One might reasonably ask: how long did the parliament debate these laws? The answer: there was no debate. One might sensibly enquire: how many MPs voted for and against? The answer: nobody really knows – the vote was “passed” with a call of hands that no one counted. Despite howls of criticism the president quickly signed this bill in secret. The regime has shown nothing but resolve to suppress the protests and no willingness to make any meaningful concessions.

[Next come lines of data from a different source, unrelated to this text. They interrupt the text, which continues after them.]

Lemma Insert_unfold fuel key val s l1 k p l2 :
  tree_ok s (l1 ++ (k, p) :: l2) → k ≤ key < hd_key l2 UINT64_MAX →
  Insert fuel key val s =
  let* '(ret, s1) := run_entry p (MaybePut key val) s in
  if bool_decide (ret = STATUS_OVERFLOW) then
    match fuel with
    | O => Diverge
    | S fuel => let* s2 := splitEntry p s1 in Insert fuel key val s2
    end
  else Ret (ret, s1).
Proof.
  intros Hok Hk. pose proof (find_entry_nonzero _ _ _ _ _ _ Hok Hk) as E.
  destruct fuel; cbn [Insert];
    (destruct (find_entry key s) as [q| |]; cbn in E |- *; [|done..]; rewrite E; done).
Qed.

(** Insertion into a leaf with a free slot. *)
Lemma Insert_at fuel key val s l1 k p l2 e :
  tree_ok s (l1 ++ (k, p) :: l2) → k ≤ key < hd_key l2 UINT64_MAX →
  nvm s !! p = Some e → key ≠ 0 → contents e !! key = None →
  (length (live (kvs e)) < KVS_PER_ENTRY)%nat →
  ∃ s', Insert fuel key val s = Ret (STATUS_OK, s') ∧
    tree_ok s' (l1 ++ (k, p) :: l2) ∧
    tree_map (nvm s') (l1 ++ (k, p) :: l2)
      = <[key := val]> (tree_map (nvm s) (l1 ++ (k, p) :: l2)) ∧
    data_alloc s' = data_alloc s.
Proof.
  intros Hok Hk He Hk0 Hnone Hroom.
  pose proof (tree_ok_segment _ _ _ _ _ Hok) as (Hp & _ & e0 & ? & _ & Hwf & Hb & _). simplify_eq.
  destruct (MaybePut_spec key val e Hwf Hk0 Hnone) as [[? _]|(_ & e' & Hput & Hwf' & Hc' & Hn')];
    [lia|].
  exists (store p e' s).
  rewrite (Insert_unfold _ _ _ _ _ _ _ _ Hok Hk).
  rewrite (run_entry_at _ _ _ _ _ _ Hp He Hput), res_bind_ret. cbn -[store].
  split_and!; [done| |by eapply tree_map_insert_at; try done; [lia|left; lia]|done].
  eapply store_ok; try done. intros x v. rewrite Hc'.
  destruct (decide (x = key)) as [->|]; [lia|]. rewrite lookup_insert_ne by done. by apply Hb.
Qed.

Lemma Insert_spec fuel key val s segs :
  tree_ok s segs → 0 < key < UINT64_MAX → hd_key segs 0 ≤ key →
  tree_map (nvm s) segs !! key = None → has_room s → (1 ≤ fuel)%nat →
  ∃ s' segs', Insert fuel key val s = Ret (STATUS_OK, s') ∧ tree_ok s' segs' ∧
    tree_map (nvm s') segs' = <[key := val]> (tree_map (nvm s) segs) ∧
    hd_key segs' 0 = hd_key segs 0 ∧ (∀ n, room (S n) s → room n s').
Proof.
  intros Hok Hkey Hhd Hnone Hroom Hfuel.
  destruct (find_entry_spec s segs key Hok) as
    (l1 & k & p & l2 & e & -> & _ & Hp & _ & He & Hwf & _ & _ & Hlt & Hor & Hge); [lia|].
  specialize (Hge Hhd). assert (k ≤ key < hd_key l2 UINT64_MAX) as Hk by lia.
  destruct (tree_map_segment _ _ _ _ _ _ _ _ _ (ok_chain _ _ Hok) He Hlt Hor)
    as (_ & _ & Hseg). rewrite Hseg in Hnone.
  destruct (decide (length (live (kvs e)) = KVS_PER_ENTRY)) as [Hfull|Hnf].
  - destruct (splitEntry_spec _ _ _ _ _ _ Hok He Hfull Hroom) as
      (s1 & m & p' & e1 & e2 & Hs1 & Hok1 & Hm1 & Hn1 & Hpp & L1 & L2 & Hc & _ & _ & Hkm & _ & Hrm).
    destruct fuel as [|fuel]; [lia|].
    rewrite (Insert_unfold _ _ _ _ _ _ _ _ Hok Hk).
    assert (MaybePut key val e = Ret (STATUS_OVERFLOW, e)) as Hput.
    { destruct (MaybePut_spec key val e Hwf ltac:(lia) Hnone) as [[??]|[??]]; [done|lia]. }
    rewrite (run_entry_at _ _ _ _ _ _ Hp He Hput), res_bind_ret.
    rewrite (store_id _ _ _ He).
    rewrite bool_decide_eq_true_2, Hs1, res_bind_ret by done.
    assert (contents e1 !! key = None ∧ contents e2 !! key = None) as [E1 E2].
    { rewrite Hc in Hnone. by apply lookup_union_None in Hnone. }
    destruct (decide (key < m)).
    + destruct (Insert_at fuel key val s1 l1 k p ((m, p') :: l2) e1) as
        (s2 & ? & ? & ? & Hda); [done|cbn; lia|by rewrite Hn1; simplify_map_eq|lia|done|
        by rewrite L1; vm_compute; lia|].
      exists s2, (l1 ++ (k, p) :: (m, p') :: l2). rewrite <- Hm1.
      split_and!; [done..|by destruct l1|unfold room; rewrite Hda; apply Hrm].
    + rewrite cons_middle, app_assoc in Hok1, Hm1.
      destruct (Insert_at fuel key val s1 (l1 ++ [(k, p)]) m p' l2 e2) as
        (s2 & ? & ? & ? & Hda); [done|cbn; lia|by rewrite Hn1; simplify_map_eq|lia|done|
        by rewrite L2; vm_compute; lia|].
      exists s2, ((l1 ++ [(k, p)]) ++ (m, p') :: l2). rewrite <- Hm1.
      split_and!; [done..|by destruct l1|unfold room; rewrite Hda; apply Hrm].
  - pose proof (live_length (kvs e)). destruct Hwf as [Hl _].
    destruct (Insert_at fuel key val s l1 k p l2 e) as (s2 & ? & ? & ? & Hda);
      [done|lia|done|lia|done|lia|].
    exists s2, (l1 ++ (k, p) :: l2). split_and!; try done.
    intros n Hn. unfold room in *. rewrite Hda. unfold sizeof_Entry in *. lia.
Qed.

(** ** Update, removal and lookup *)
Lemma Update_spec' key val s segs :
  tree_ok s segs → 0 < key < UINT64_MAX →
  ∃ st s', Update key val s = Ret (st, s') ∧ tree_ok s' segs ∧
    data_alloc s' = data_alloc s ∧
    match tree_map (nvm s) segs !! key with
    | Some _ => st = STATUS_OK ∧
                tree_map (nvm s') segs = <[key := val]> (tree_map (nvm s) segs)
    | None => st = STATUS_FAIL ∧ s' = s
    end.
Proof.
  intros Hok Hkey.
  destruct (find_entry_spec s segs key Hok) as
    (l1 & k & p & l2 & e & -> & Hf & Hp & _ & He & Hwf & Hnx & Hb & Hlt & Hor & _); [lia|].
  destruct (tree_map_segment _ _ _ _ _ _ _ _ _ (ok_chain _ _ Hok) He Hlt Hor)
    as (_ & _ & ->).
  unfold Update. rewrite Hf, res_bind_ret.
  pose proof (Entry.Update_spec key val e Hwf ltac:(lia)) as HU.
  destruct (contents e !! key) as [v0|] eqn:Hv.
  - destruct HU as (e' & Hrun & Hwf' & Hc' & Hn').
    rewrite (run_entry_at _ _ _ _ _ _ Hp He Hrun). eexists _, _. split; [done|].
    split; [|split; [done|split; [done|by eapply tree_map_insert_at]]].
    eapply store_ok; try done. intros x v. rewrite Hc'.
    destruct (decide (x = key)) as [->|]; [intros _; by apply (Hb key v0)|].
    rewrite lookup_insert_ne by done. by apply Hb.
  - rewrite (run_entry_at _ _ _ _ _ _ Hp He HU).
    rewrite (store_id _ _ _ He).
    by eexists _, _.
Qed.

Lemma Remove_spec' key s segs :
  tree_ok s segs → 0 < key < UINT64_MAX →
  ∃ st s', Remove key s = Ret (st, s') ∧ tree_ok s' segs ∧
    data_alloc s' = data_alloc s ∧
    match tree_map (nvm s) segs !! key with
    | Some _ => st = STATUS_OK ∧
                tree_map (nvm s') segs = delete key (tree_map (nvm s) segs)
    | None => st = STATUS_FAIL ∧ s' = s
    end.
Proof.
  intros Hok Hkey.
  destruct (find_entry_spec s segs key Hok) as
    (l1 & k & p & l2 & e & -> & Hf & Hp & _ & He & Hwf & Hnx & Hb & Hlt & Hor & _); [lia|].
  destruct (tree_map_segment _ _ _ _ _ _ _ _ _ (ok_chain _ _ Hok) He Hlt Hor)
    as (_ & _ & ->).
  unfold Remove. rewrite Hf, res_bind_ret.
  pose proof (Entry.Remove_spec key e Hwf ltac:(lia)) as HR.
  destruct (contents e !! key) as [v0|] eqn:Hv.
  - destruct HR as (e' & Hrun & Hwf' & Hc' & Hn').
    rewrite (run_entry_at _ _ _ _ _ _ Hp He Hrun). eexists _, _. split; [done|].
    split; [|split; [done|split; [done|by eapply tree_map_delete_at]]].
    eapply store_ok; try done. intros x v. rewrite Hc'.
    intros [_ ?]%lookup_delete_Some. by apply (Hb x v).
  - rewrite (run_entry_at _ _ _ _ _ _ Hp He HR).
    rewrite (store_id _ _ _ He).
    by eexists _, _.
Qed.

Lemma Get_spec' key val0 s segs :
  tree_ok s segs → 0 < key < UINT64_MAX →
  Get key val0 s = Ret match tree_map (nvm s) segs !! key with
                       | Some v => (STATUS_OK, v)
                       | None => (STATUS_FAIL, 0)
                       end.
Proof.
  intros Hok Hkey.
  destruct (find_entry_spec s segs key Hok) as
    (l1 & k & p & l2 & e & -> & Hf & Hp & Hld & He & Hwf & _ & _ & Hlt & Hor & _); [lia|].
  destruct (tree_map_segment _ _ _ _ _ _ _ _ _ (ok_chain _ _ Hok) He Hlt Hor)
    as (_ & _ & ->).
  unfold Get. rewrite Hf, res_bind_ret, Hld, res_bind_ret.
  rewrite Entry.Get_spec by lia. by destruct (contents e !! key).
Qed.

(** ** The empty tree *)
Lemma EPLTree_new_spec file a :
  Alloc.wf 256 a → Alloc.mapped_len_ a < 2 ^ 64 →
  Alloc.current_addr a + sizeof_Entry ≤ Alloc.pmem_addr_ a + Alloc.mapped_len_ a →
  ∃ s, EPLTree_new false file a = Ret s ∧
    tree_ok s [(INVALID_KEY, Alloc.current_addr a)] ∧
    tree_map (nvm s) [(INVALID_KEY, Alloc.current_addr a)] = ∅ ∧
    (∀ n, Alloc.current_addr a + Z.of_nat (S n) * sizeof_Entry
            ≤ Alloc.pmem_addr_ a + Alloc.mapped_len_ a → room n s).
Proof.
  intros Hwf Hm Hroom. unfold sizeof_Entry in *.
  destruct (Alloc.alloc_aligned_wf 256 256 a) as
    (a' & E & Hwf' & Hc & Hu & Hp & Hml); [done|lia|done|destruct Hwf; lia|].
  unfold EPLTree_new, DataList_Init, alloc_entry. cbn [data_alloc nvm index entry_head].
  unfold sizeof_Entry. rewrite E, bool_decide_eq_true_2 by (rewrite Hp, Hml; lia).
  cbn -[Entry_new]. eexists; split; [done|].
  destruct (Entry_new_wf INVALID_KEY) as [Hw He].
  split; [split|split]; cbn [nvm index data_alloc entry_head store with_nvm with_index
    hd_ptr fmap list_fmap fst snd].
  - done.
  - split; [|done]. split; [destruct Hwf; lia|]. split; [by vm_compute|].
    eexists. rewrite lookup_insert_eq. split; [done|]. split; [done|].
    split; [done|]. rewrite He. split; [by intros x v ?%lookup_empty_Some|done].
  - rewrite idx_map_insert by (rewrite ?idx_map_new; by vm_compute).
    by rewrite idx_map_new.
  - repeat constructor. set_solver.
  - done.
  - done.
  - constructor; [|constructor]. rewrite Hc. lia.
  - by rewrite Hml.
  - cbn. unfold leaf_map. rewrite lookup_insert_eq. by rewrite He, (left_id_L ∅ (∪)).
  - intros n. unfold room, sizeof_Entry; cbn. rewrite Hc, Hp, Hml. lia.
Qed.
End correctness.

The idea that violence is only a result of attacks by the opposition is belied by this legislation. The authors of this text have a younger brother on the streets of Kiev, working as a medical aide. We are worried sick every day and the last thing we want is violence on the street. Nevertheless, we cannot avoid the words of Nelson Mandela in 1953:

We had to analyze the dangers that faced us, formulate plans to overcome them and evolve new plans of political struggle. A political movement must keep in touch with reality and the prevailing conditions. Long speeches, the shaking of fists, the banging of tables and strongly worded resolutions out of touch with the objective conditions do not bring about mass action and can do a great deal of harm to the organization and the struggle we serve. The masses had to be prepared and made ready for new forms of political struggle. We had to recuperate our strength and muster our forces for another and more powerful offensive against the enemy. To have gone ahead blindly as if nothing had happened would have been suicidal and stupid.

What’s going on in Ukraine is, of course, not the same as Apartheid South Africa. The Ukrainian government is not discriminating on the basis of race. Rather it is discriminating against anyone who would oppose them.